**Assignment:** Would you filter these records and copy every line that has the word "shallow"?

[Stored entries]

(** * A shallow embedding of [pkg/provider/aws/client.go]

    The package wraps three AWS SDK service clients (IAM, STS, S3) behind one
    facade, [AwsClient], built by two constructors, [NewAwsClient] and
    [NewAwsClientWithInput].  Everything outside the package (the Go standard
    library's [filepath.Abs] and [os.Getwd], the SDK's session construction,
    its credential chain and the service clients) is an oracle, collected in
    the record [Env].  The calls the constructors make on the SDK are
    recorded in an event log, the way a test observes them through a mock. *)

From Stdlib Require Import String Ascii List Bool Lia.
Import ListNotations.
Open Scope string_scope.

(* ------------------------------------------------------------------------ *)
(** ** Go errors *)

(** The error values that flow through the package.
    - [AwsError code msg] is a value implementing the SDK's [awserr.Error]
      interface (methods [Code], [Message] and [OrigErr]);
    - [GoError msg] is any other error, e.g. from [errors.New] or the OS;
    - [Wrapped cause msg] is what [github.com/pkg/errors.Wrap] returns
      (a [withStack] around a [withMessage]); it has no [Code()] method. *)
Inductive error : Type :=
| AwsError (code message : string)
| GoError (msg : string)
| Wrapped (cause : error) (msg : string).

(** The type assertion [err.(awserr.Error)] on a (possibly nil) [error]
    value: [ok] holds only for a non-nil value whose dynamic type implements
    the interface.  The result is the asserted value's [Code()]. *)
Definition assert_awserr (err : option error) : option string :=
  match err with
  | Some (AwsError code _) => Some code
  | _ => None
  end.

(** [errors.Wrap(err, msg)]; [Wrap] returns nil on a nil [err]. *)
Definition errors_Wrap (err : option error) (msg : string) : option error :=
  match err with
  | Some e => Some (Wrapped e msg)
  | None => None
  end.

(* ------------------------------------------------------------------------ *)
(** ** [path/filepath] on a Unix host *)

Module FilePath.

(** [filepath.IsAbs]: a Unix path is absolute when it starts with '/'. *)
Definition IsAbs (p : string) : bool :=
  match p with
  | String c _ => Ascii.eqb c "/"%char
  | EmptyString => false
  end.

(** The '/'-separated elements of a path (empty elements included). *)
Fixpoint split_slash (p : string) : list string :=
  match p with
  | EmptyString => [""]
  | String c rest =>
      if Ascii.eqb c "/"%char then "" :: split_slash rest
      else match split_slash rest with
           | seg :: segs => String c seg :: segs
           | [] => [String c EmptyString]
           end
  end.

Fixpoint join_slash (segs : list string) : string :=
  match segs with
  | [] => ""
  | [s] => s
  | s :: rest => s ++ "/" ++ join_slash rest
  end.

(** The lexical processing of [filepath.Clean], on a stack of kept elements
    (most recent first): empty and "." elements vanish, ".." removes the
    previous element, is dropped at the root of a rooted path, and is kept
    at the front of a relative one. *)
Fixpoint clean_segs (rooted : bool) (stack : list string) (segs : list string)
  : list string :=
  match segs with
  | [] => rev stack
  | s :: rest =>
      if String.eqb s "" || String.eqb s "." then clean_segs rooted stack rest
      else if String.eqb s ".." then
        match stack with
        | top :: stack' =>
            if String.eqb top ".." then clean_segs rooted (s :: stack) rest
            else clean_segs rooted stack' rest
        | [] =>
            if rooted then clean_segs rooted [] rest
            else clean_segs rooted [s] rest
        end
      else clean_segs rooted (s :: stack) rest
  end.

(** [filepath.Clean]. *)
Definition Clean (p : string) : string :=
  if String.eqb p "" then "."
  else
    let rooted := IsAbs p in
    let segs := clean_segs rooted [] (split_slash p) in
    if rooted then "/" ++ join_slash segs
    else match segs with
         | [] => "."
         | _ => join_slash segs
         end.

(** [filepath.Join(a, b)]: the non-empty elements joined by '/' and cleaned;
    the empty string when both are empty. *)
Definition Join (a b : string) : string :=
  if String.eqb a "" then (if String.eqb b "" then "" else Clean b)
  else if String.eqb b "" then Clean a
  else Clean (a ++ "/" ++ b).

(** [filepath.Abs] on Unix ([unixAbs]): an absolute path is cleaned, a
    relative one is joined to the working directory, whose lookup
    ([os.Getwd], passed in as [getwd]) may fail. *)
Definition Abs (getwd : string + error) (path : string) : string + error :=
  if IsAbs path then inl (Clean path)
  else match getwd with
       | inr err => inr err
       | inl wd => inl (Join wd path)
       end.
(** * Dynatrace Grail DQL proxy for Grafana: a shallow embedding of [app.py]

    The development follows the layout of [app.py]: the Python values that
    travel through the proxy, the timestamp normaliser [_to_epoch_ms], the
    two shaping adapters, the cache key deriver, the TTL cache, the
    submit-and-poll engine [grail_query] and the request handlers.  The
    earlier variant of the adapters kept in [apigrail.py] is embedded in
    the module [Apigrail].

    Conventions.
    - A Python [str] is represented by its UTF-8 encoding (a [string] of
      bytes).  Joining, splitting at an ASCII character, substring search
      for an ASCII needle and code-point ordering all commute with that
      encoding.
    - A Python [float] is a binary64 number ([PrimFloat.float]); a Python
      [int] is a [Z].
    - Wall-clock readings ([time.time()]) are rational numbers of seconds.
    - A Python call either returns or raises: [result A]. *)

From Stdlib Require Import ZArith QArith Qminmax String Ascii List Lia Bool.
From Stdlib Require Import Sorting.Sorted Sorting.Permutation.
From Stdlib Require Import Floats.PrimFloat Floats.FloatOps Floats.SpecFloat.
From Stdlib Require Import Uint63 DecimalString.
From stdpp Require Import base option gmap strings list.

Open Scope string_scope.
Open Scope list_scope.
Open Scope Z_scope.

(** ** Python values and exceptions *)

(** The scalars a JSON record can carry; [VOther] stands for a nested list
    or object, of which the proxy only ever tests the emptiness. *)
Inductive value : Type :=
  | VNone
  | VBool (b : bool)
  | VInt (n : Z)
  | VFloat (f : float)
  | VStr (s : string)
  | VOther (nonempty : bool).
(** * Bloodhound Relations: the relation graph engine of [bhrelations/api.py]

    A shallow embedding of [RelationsSystem] (resource ids, relation ids,
    the add/delete protocol over the relation table, the validators, the
    cycle search and the blocker search) and the properties proved of it. *)

From stdpp Require Import gmap strings list sorting relations.
From Stdlib Require Import Ascii String ZArith DecimalString DecimalZ DecimalPos.

Open Scope string_scope.
Open Scope list_scope.

(** ** Python outcomes *)

(** The exceptions the modelled code can raise. [RuntimeError] is the
    interpreter's "maximum recursion depth exceeded"; [DuplicateRelation] is
    the store's unique-key violation; [ResourceNotFound] is what trac's
    [Ticket(env, tkt_id)] raises when the environment has no such ticket. *)
Inductive exn : Type :=
| ValidationError (msg : string)
| TracError (msg : string)
| KeyError (key : string)
| NameError (name : string)
| ValueError
| TypeError
| RuntimeError
| DuplicateRelation
| ResourceNotFound.

Inductive result (A : Type) : Type :=
| Ok (a : A)
| Raise (e : exn).
Arguments Ok {A} a.
Arguments Raise {A} e.

Definition bind {A B} (m : result A) (k : A → result B) : result B :=
  match m with
  | Ok a => k a
  | Raise e => Raise e
  end.

Notation "x ←! m ; k" := (bind m (fun x => k))
  (at level 100, m at next level, right associativity, only parsing).

(** [[f(x) for x in l]]: the first exception aborts the comprehension. *)
Fixpoint comprehension {A B} (f : A → result B) (l : list A) : result (list B) :=
  match l with
  | [] => Ok []
  | x :: l' => y ←! f x; ys ←! comprehension f l'; Ok (y :: ys)
  end.

(** [d[k]] on a dict with string keys. *)
Definition getitem {V} (d : gmap string V) (k : string) : result V :=
  match d !! k with
  | Some v => Ok v
  | None => Raise (KeyError k)
  end.
Definition CFE_MSG_SetHeaderField (m : Message) (Word : nat) (Val Mask : Z) : Message :=
  let b0 := u8 (Z.lor (Z.land (m !!! Word) (Z.lnot (Z.shiftr Mask 8)))
                      (Z.shiftr (Z.land Val Mask) 8)) in
  let m := <[Word := b0]> m in
  let b1 := u8 (Z.land (Z.lor (Z.land (m !!! S Word) (Z.lnot Mask)) (Z.land Val Mask)) 0xFF) in
  <[S Word := b1]> m.

(** ** cfe_msg_ccsdspri.c: primary header *)

Definition CFE_MSG_SIZE_OFFSET : Z := 7.
Definition CFE_MSG_CCSDSVER_MASK : Z := 0xE000.
Definition CFE_MSG_CCSDSVER_SHIFT : Z := 13.
Definition CFE_MSG_TYPE_MASK : Z := 0x1000.
Definition CFE_MSG_SHDR_MASK : Z := 0x0800.
Definition CFE_MSG_APID_MASK : Z := 0x07FF.
Definition CFE_MSG_SEGFLG_MASK : Z := 0xC000.
Definition CFE_MSG_SEGFLG_CNT : Z := 0x0000.
Definition CFE_MSG_SEGFLG_FIRST : Z := 0x4000.
Definition CFE_MSG_SEGFLG_LAST : Z := 0x8000.
Definition CFE_MSG_SEGFLG_UNSEG : Z := 0xC000.
Definition CFE_MSG_SEQCNT_MASK : Z := 0x3FFF.

(** [m->Byte[i] |= mask] and [m->Byte[i] &= ~mask]. *)

Definition byte_or (m : Message) (i : nat) (mask : Z) : Message :=
  <[i := u8 (Z.lor (m !!! i) mask)]> m.
Definition byte_clear (m : Message) (i : nat) (mask : Z) : Message :=
  <[i := u8 (Z.land (m !!! i) (Z.lnot mask))]> m.

Definition CFE_MSG_GetHeaderVersion (MsgPtr : ptr Message) (Version : ptr Z) : Z * ptr Z :=
  match MsgPtr, Version with
  | Some m, Some _ =>
      let v := CFE_MSG_GetHeaderField m off_StreamId CFE_MSG_CCSDSVER_MASK in
      (CFE_SUCCESS, Some (u16 (Z.shiftr v CFE_MSG_CCSDSVER_SHIFT)))
  | _, _ => (CFE_MSG_BAD_ARGUMENT, Version)
  end.

Definition CFE_MSG_SetHeaderVersion (MsgPtr : ptr Message) (Version : Z) : Z * ptr Message :=
  match MsgPtr with
  | None => (CFE_MSG_BAD_ARGUMENT, MsgPtr)
  | Some m =>
      if Z.shiftr CFE_MSG_CCSDSVER_MASK CFE_MSG_CCSDSVER_SHIFT <? Version
      then (CFE_MSG_BAD_ARGUMENT, MsgPtr)
      else (CFE_SUCCESS,
            Some (CFE_MSG_SetHeaderField m off_StreamId
                    (u16 (Z.shiftl Version CFE_MSG_CCSDSVER_SHIFT)) CFE_MSG_CCSDSVER_MASK))
  end.

Definition CFE_MSG_GetType (MsgPtr : ptr Message) (Type_ : ptr CFE_MSG_Type)
  : Z * ptr CFE_MSG_Type :=
  match MsgPtr, Type_ with
  | Some m, Some _ =>
      (CFE_SUCCESS,
       Some (if Z.land (m !!! off_StreamId) (Z.shiftr CFE_MSG_TYPE_MASK 8) =? 0
             then CFE_MSG_Type_Tlm else CFE_MSG_Type_Cmd))
  | _, _ => (CFE_MSG_BAD_ARGUMENT, Type_)
  end.

Definition CFE_MSG_SetType (MsgPtr : ptr Message) (Type_ : CFE_MSG_Type) : Z * ptr Message :=
  match MsgPtr with
  | None => (CFE_MSG_BAD_ARGUMENT, MsgPtr)
  | Some m =>
      match Type_ with
      | CFE_MSG_Type_Cmd =>
          (CFE_SUCCESS, Some (byte_or m off_StreamId (Z.shiftr CFE_MSG_TYPE_MASK 8)))
      | CFE_MSG_Type_Tlm =>
          (CFE_SUCCESS, Some (byte_clear m off_StreamId (Z.shiftr CFE_MSG_TYPE_MASK 8)))
      | CFE_MSG_Type_Invalid => (CFE_MSG_BAD_ARGUMENT, MsgPtr)
      end
  end.

Definition CFE_MSG_GetHasSecondaryHeader (MsgPtr : ptr Message) (HasSecondary : ptr bool)
  : Z * ptr bool :=
  match MsgPtr, HasSecondary with
  | Some m, Some _ =>
      (CFE_SUCCESS,
       Some (negb (Z.land (m !!! off_StreamId) (Z.shiftr CFE_MSG_SHDR_MASK 8) =? 0)))
  | _, _ => (CFE_MSG_BAD_ARGUMENT, HasSecondary)
  end.

Definition CFE_MSG_SetHasSecondaryHeader (MsgPtr : ptr Message) (HasSecondary : bool)
  : Z * ptr Message :=
  match MsgPtr with
  | None => (CFE_MSG_BAD_ARGUMENT, MsgPtr)
  | Some m =>
      (CFE_SUCCESS,
       Some (if HasSecondary then byte_or m off_StreamId (Z.shiftr CFE_MSG_SHDR_MASK 8)
             else byte_clear m off_StreamId (Z.shiftr CFE_MSG_SHDR_MASK 8)))
  end.

Definition CFE_MSG_GetApId (MsgPtr : ptr Message) (ApId : ptr Z) : Z * ptr Z :=
  match MsgPtr, ApId with
  | Some m, Some _ =>
      (CFE_SUCCESS, Some (CFE_MSG_GetHeaderField m off_StreamId CFE_MSG_APID_MASK))
  | _, _ => (CFE_MSG_BAD_ARGUMENT, ApId)
  end.

Definition CFE_MSG_SetApId (MsgPtr : ptr Message) (ApId : Z) : Z * ptr Message :=
  match MsgPtr with
  | None => (CFE_MSG_BAD_ARGUMENT, MsgPtr)
  | Some m =>
      if Z.land ApId (Z.lnot CFE_MSG_APID_MASK) =? 0
      then (CFE_SUCCESS, Some (CFE_MSG_SetHeaderField m off_StreamId ApId CFE_MSG_APID_MASK))
      else (CFE_MSG_BAD_ARGUMENT, MsgPtr)
  end.

Definition CFE_MSG_GetSegmentationFlag (MsgPtr : ptr Message)
    (SegFlag : ptr CFE_MSG_SegmentationFlag) : Z * ptr CFE_MSG_SegmentationFlag :=
  match MsgPtr, SegFlag with
  | Some m, Some _ =>
      let rawval := CFE_MSG_GetHeaderField m off_Sequence CFE_MSG_SEGFLG_MASK in
      (CFE_SUCCESS,
       Some (if rawval =? CFE_MSG_SEGFLG_CNT then CFE_MSG_SegFlag_Continue
             else if rawval =? CFE_MSG_SEGFLG_FIRST then CFE_MSG_SegFlag_First
             else if rawval =? CFE_MSG_SEGFLG_LAST then CFE_MSG_SegFlag_Last
             else CFE_MSG_SegFlag_Unsegmented))
  | _, _ => (CFE_MSG_BAD_ARGUMENT, SegFlag)
  end.

Definition CFE_MSG_SetSegmentationFlag (MsgPtr : ptr Message)
    (SegFlag : CFE_MSG_SegmentationFlag) : Z * ptr Message :=
  match MsgPtr with
  | None => (CFE_MSG_BAD_ARGUMENT, MsgPtr)
  | Some m =>
      let rawval :=
        match SegFlag with
        | CFE_MSG_SegFlag_Continue => Some CFE_MSG_SEGFLG_CNT
        | CFE_MSG_SegFlag_First => Some CFE_MSG_SEGFLG_FIRST
        | CFE_MSG_SegFlag_Last => Some CFE_MSG_SEGFLG_LAST
        | CFE_MSG_SegFlag_Unsegmented => Some CFE_MSG_SEGFLG_UNSEG
        | CFE_MSG_SegFlag_Invalid => None
        end in
      match rawval with
      | Some rawval =>
          (CFE_SUCCESS, Some (CFE_MSG_SetHeaderField m off_Sequence rawval CFE_MSG_SEGFLG_MASK))
      | None => (CFE_MSG_BAD_ARGUMENT, MsgPtr)
      end
  end.

Definition CFE_MSG_GetSequenceCount (MsgPtr : ptr Message) (SeqCnt : ptr Z) : Z * ptr Z :=
  match MsgPtr, SeqCnt with
  | Some m, Some _ =>
      (CFE_SUCCESS, Some (CFE_MSG_GetHeaderField m off_Sequence CFE_MSG_SEQCNT_MASK))
  | _, _ => (CFE_MSG_BAD_ARGUMENT, SeqCnt)
  end.

Definition CFE_MSG_SetSequenceCount (MsgPtr : ptr Message) (SeqCnt : Z) : Z * ptr Message :=
  match MsgPtr with
  | None => (CFE_MSG_BAD_ARGUMENT, MsgPtr)
  | Some m =>
      if Z.land SeqCnt (Z.lnot CFE_MSG_SEQCNT_MASK) =? 0
      then (CFE_SUCCESS, Some (CFE_MSG_SetHeaderField m off_Sequence SeqCnt CFE_MSG_SEQCNT_MASK))
      else (CFE_MSG_BAD_ARGUMENT, MsgPtr)
  end.

Definition CFE_MSG_GetSize (MsgPtr : ptr Message) (Size : ptr Z) : Z * ptr Z :=
  match MsgPtr, Size with
  | Some m, Some _ =>
      (CFE_SUCCESS,
       Some (Z.shiftl (m !!! off_Length) 8 + m !!! S off_Length + CFE_MSG_SIZE_OFFSET))
  | _, _ => (CFE_MSG_BAD_ARGUMENT, Size)
  end.

Definition CFE_MSG_SetSize (MsgPtr : ptr Message) (Size : Z) : Z * ptr Message :=
  match MsgPtr with
  | None => (CFE_MSG_BAD_ARGUMENT, MsgPtr)
  | Some m =>
      if (Size <? CFE_MSG_SIZE_OFFSET) || (0xFFFF + CFE_MSG_SIZE_OFFSET <? Size)
      then (CFE_MSG_BAD_ARGUMENT, MsgPtr)
      else
        let Size := Size - CFE_MSG_SIZE_OFFSET in
        let m := <[off_Length := Z.land (Z.shiftr Size 8) 0xFF]> m in
        (CFE_SUCCESS, Some (<[S off_Length := Z.land Size 0xFF]> m))
  end.

Definition CFE_MSG_SetDefaultCCSDSPri (MsgPtr : ptr Message) : ptr Message :=
  let MsgPtr := (CFE_MSG_SetHasSecondaryHeader MsgPtr true).2 in
  let MsgPtr := (CFE_MSG_SetHeaderVersion MsgPtr CFE_MISSION_CCSDSVER).2 in
  let MsgPtr := (CFE_MSG_SetApId MsgPtr CFE_PLATFORM_DEFAULT_APID).2 in
  (CFE_MSG_SetSegmentationFlag MsgPtr CFE_MSG_SegFlag_Unsegmented).2.

(** ** cfe_msg_ccsdsext.c: extended header *)

Definition CFE_MSG_EDSVER_SHIFT : Z := 11.
Definition CFE_MSG_EDSVER_MASK : Z := 0xF800.
Definition CFE_MSG_ENDIAN_MASK : Z := 0x0400.
Definition CFE_MSG_PLAYBACK_MASK : Z := 0x0200.
Definition CFE_MSG_SUBSYS_MASK : Z := 0x01FF.

Definition CFE_MSG_GetEDSVersion (MsgPtr : ptr Message) (Version : ptr Z) : Z * ptr Z :=
  match MsgPtr, Version with
  | Some m, Some _ =>
      let v := CFE_MSG_GetHeaderField m off_Subsystem CFE_MSG_EDSVER_MASK in
      (CFE_SUCCESS, Some (u16 (Z.shiftr v CFE_MSG_EDSVER_SHIFT)))
  | _, _ => (CFE_MSG_BAD_ARGUMENT, Version)
  end.

Definition CFE_MSG_SetEDSVersion (MsgPtr : ptr Message) (Version : Z) : Z * ptr Message :=
  match MsgPtr with
  | None => (CFE_MSG_BAD_ARGUMENT, MsgPtr)
  | Some m =>
      if Z.shiftr CFE_MSG_EDSVER_MASK CFE_MSG_EDSVER_SHIFT <? Version
      then (CFE_MSG_BAD_ARGUMENT, MsgPtr)
      else (CFE_SUCCESS,
            Some (CFE_MSG_SetHeaderField m off_Subsystem
                    (u16 (Z.shiftl Version CFE_MSG_EDSVER_SHIFT)) CFE_MSG_EDSVER_MASK))
  end.

Definition CFE_MSG_GetEndian (MsgPtr : ptr Message) (Endian : ptr CFE_MSG_Endian)
  : Z * ptr CFE_MSG_Endian :=
  match MsgPtr, Endian with
  | Some m, Some _ =>
      (CFE_SUCCESS,
       Some (if Z.land (m !!! off_Subsystem) (Z.shiftr CFE_MSG_ENDIAN_MASK 8) =? 0
             then CFE_MSG_Endian_Big else CFE_MSG_Endian_Little))
  | _, _ => (CFE_MSG_BAD_ARGUMENT, Endian)
  end.

Definition CFE_MSG_SetEndian (MsgPtr : ptr Message) (Endian : CFE_MSG_Endian) : Z * ptr Message :=
  match MsgPtr with
  | None => (CFE_MSG_BAD_ARGUMENT, MsgPtr)
  | Some m =>
      match Endian with
      | CFE_MSG_Endian_Little =>
          (CFE_SUCCESS, Some (byte_or m off_Subsystem (Z.shiftr CFE_MSG_ENDIAN_MASK 8)))
      | CFE_MSG_Endian_Big =>
          (CFE_SUCCESS, Some (byte_clear m off_Subsystem (Z.shiftr CFE_MSG_ENDIAN_MASK 8)))
      | CFE_MSG_Endian_Invalid => (CFE_MSG_BAD_ARGUMENT, MsgPtr)
      end
  end.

**Answer to the problem:**
(** * A shallow embedding of [pkg/provider/aws/client.go]
(** * Dynatrace Grail DQL proxy for Grafana: a shallow embedding of [app.py]
    A shallow embedding of [RelationsSystem] (resource ids, relation ids,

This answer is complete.